Dear Prof. Gendelman

The recent retractions of two articles from the Lancet (Mehra et al. 2020a) and the New England Journal of Medicine (Mehra et al. 2020b) on the use of hydroxychloroquine has highlighted the needs for increased scrutiny of primary data sources. These retractions have created doubts in the minds of physicians and physician-scientists on therapeutic usages for Corona Virus Disease - 2019 (COVID-19) and the tremendous pressure placed on health care providers to find definitive preventive and treatment strategies. Recently we also published a Systematic Review titled “Does Adding of Hydroxychloroquine to the Standard Care Provide any Benefit in Reducing the Mortality among COVID-19 Patients?: a Systematic Review for the Journal of Neuroimmune Pharmacology” (Patel et al. 2020). Our primary aim was to search out whether hydroxychloroquine would reduce the mortality of the Severe acute respiratory syndrome coronavirus 2 (SARS-CoV-2) infection. We performed the secondary analysis of mortality data from both non randomized controlled trial and retrospective observational studies available in the public domain.

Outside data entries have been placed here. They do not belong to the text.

(** C9. Crypto data is sent whole or not at all, and apart from everything else that may have to be retransmitted. Take a generator
    of version 99 whose creator is set up, crypto data that ends by the 65536th byte, and a delegate that bundles at most two
    frames, legal ACKs that fit an empty packet. First the ACKs are added and what is to be retransmitted is flushed: what is open
    then, in [mid], is not to be retransmitted. From there on the creator accepts crypto frames alone, without a gap and in order,
    and no packet it sends has two frames that are to be retransmitted. Either all the data is reported and is in packets given
    to the delegate, with nothing left open; or none of it is reported and accepted, and then the frames open in [mid], some frames
    that are not to be retransmitted, leave no room for a crypto frame. The packets on the way hold the frames accepted before
    and no error is raised ([progress]). With nothing open and nothing to bundle all the data is sent. *)
Theorem crypto_data_is_sent_whole level write_length offset s :
  let c := packet_creator_ s in
  ready c → opened c → polite c → crypto_sendable c level offset write_length → next c + write_length + 7 < 2 ^ 62 →
  ∃ n s' mid acks lengths before after,
    ConsumeCryptoData level write_length offset s = (n, s')
    ∧ progress c mid acks before ∧ Forall (λ f, PacketCreator.is_ack f = true) acks
    ∧ retransmittables (PacketCreator.queued_frames_ mid) = 0
    ∧ progress mid (packet_creator_ s') (crypto_pieces level offset lengths) after
    ∧ Forall (λ x, retransmittables x.1 <= 1) after
    ∧ total lengths = n ∧ Forall (λ n, 0 < n) lengths
    ∧ (n = write_length ∧ PacketCreator.queued_frames_ (packet_creator_ s') = []
      ∨ n = 0 ∧ 0 < write_length ∧ after = []
          ∧ PacketCreator.queued_frames_ mid ≠ [] ∧ room mid <= PacketCreator.crypto_overhead write_length offset)
    ∧ (PacketCreator.queued_frames_ c = [] → (∀ w told, (BundledAckFrames w told).1 = []) → n = write_length).
Proof.
  intros c R O Hpol Hs Hnext. pose proof Hs as [Ho Hw He _].
  destruct (MaybeBundleAck_spec s R O ltac:(fold c; lia) Hpol) as (acks&A&Hacks). fold c in A. pose proof (no_bundle s) as Hnone. fold c in Hnone.
  set (s1 := MaybeBundleAckOpportunistically s) in *. destruct (accepts_next _ _ _ _ A) as (R1&O1&Hn1&E1&_).
  unfold ConsumeCryptoData. fold s1. set (s2 := if HasRetransmittableFrames s1 then flush_creator s1 else s1).
  destruct (flush_retransmittable s1 R1 O1 ltac:(lia)) as (A2&Hq2&Hre). fold s2 in A2, Hq2, Hre. clearbody s2.
  destruct (accepts_next _ _ _ _ A2) as (R2&O2&Hn2&E2&_).
  assert (Hs2 : crypto_sendable (packet_creator_ s2) level offset write_length).
  { apply (crypto_sendable_same c); [exact (PacketCreator.same_setup_trans _ _ _ E1 E2)|done]. }
  destruct (accepts_acks _ _ _ _ _ _ A A2 Hacks) as (a&p&P12&Ha).
  assert (Hfree : PacketCreator.queued_frames_ (packet_creator_ s2) = [] → PacketCreator.crypto_overhead write_length offset < room (packet_creator_ s2)).
  { intros Hq. apply crypto_has_room; [done|done|lia]. }
  destruct (Z.ltb_spec (PacketCreator.crypto_overhead write_length offset) (room (packet_creator_ s2))) as [Hroom|Hfull].
  - destruct (crypto_path (Z.to_nat write_length) level write_length offset 0 s2 Hre R2 O2 Hs2) as (s3&lengths&packets&E&P3&Ht&Hf&Hl&Hone&Hre3); [lia..|by rewrite Z.sub_0_r, Z.add_0_r|].
    rewrite E. rewrite Z.add_0_r, Z.sub_0_r in *. pose proof (PacketCreator.progress_next _ _ _ _ _ _ P3) as Hn3.
    destruct (PacketCreator.Flush_spec stream_data crypto_data (packet_creator_ s3) ltac:(apply P3) ltac:(lia) ltac:(apply P3)) as (last&P4&Hl4&Hq&_).
    exists write_length, (flush_creator s3), (packet_creator_ s2), a, lengths, p, (packets ++ last). split; [done|]. split; [done|]. split; [done|]. split; [done|]. split.
    { rewrite <-(app_nil_r (crypto_pieces _ _ _)). exact (PacketCreator.progress_trans _ _ _ _ _ _ _ _ _ P3 P4). }
    split; [|split_and!; try done; by left]. apply Forall_app. split; [done|]. apply (single_packet _ _ _ _ _ P4 Hl4). rewrite app_nil_r, Hre3. done.
  - destruct (Z.ltb_spec 0 write_length) as [Hpos|Hz].
    + destruct (crypto_refused (Z.to_nat write_length) level write_length offset s2 R2 O2 Hs2) as (s3&E&P3); [lia..|]. rewrite E.
      exists 0, s3, (packet_creator_ s2), a, [], p, []. do 5 (split; [done|]). split; [constructor|]. split_and!; try done.
      * right. split_and!; try done. intros Hq. specialize (Hfree Hq). lia.
      * intros Hq Hb. specialize (Hfree (Hq2 ltac:(by rewrite (Hnone Hb)))). lia.
    + assert (write_length = 0) by lia. subst write_length. change (crypto_loop (Z.to_nat 0) level 0 offset 0 s2) with (Some 0, s2).
      destruct (PacketCreator.Flush_spec stream_data crypto_data (packet_creator_ s2) R2 ltac:(lia) O2) as (last&P4&Hl4&Hq&_).
      exists 0, (flush_creator s2), (packet_creator_ s2), a, [], p, last. do 5 (split; [done|]). split; [|split_and!; try done; by left].
      apply (single_packet _ _ _ _ _ P4 Hl4). rewrite app_nil_r, Hre. done.
Qed.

For clarity, independent study results were used in our research. None of the included studies in our systemic review were linked to recent retractions. Indeed, the findings of meta-analysis depend on the credibility of the included studies and data extraction process. We wish to affirm the data extraction and analyses made to the Journal’s readership. To meet the ethical standards of publications, we herein share data extraction sheet (Supplementary File 1) and ReVMan software file (Supplementary File 2) of the analyses performed. We also want to state that the findings of our systematic review are preliminary and await further confirmatory data sets. It should only be interpreted in the lights of such limitations.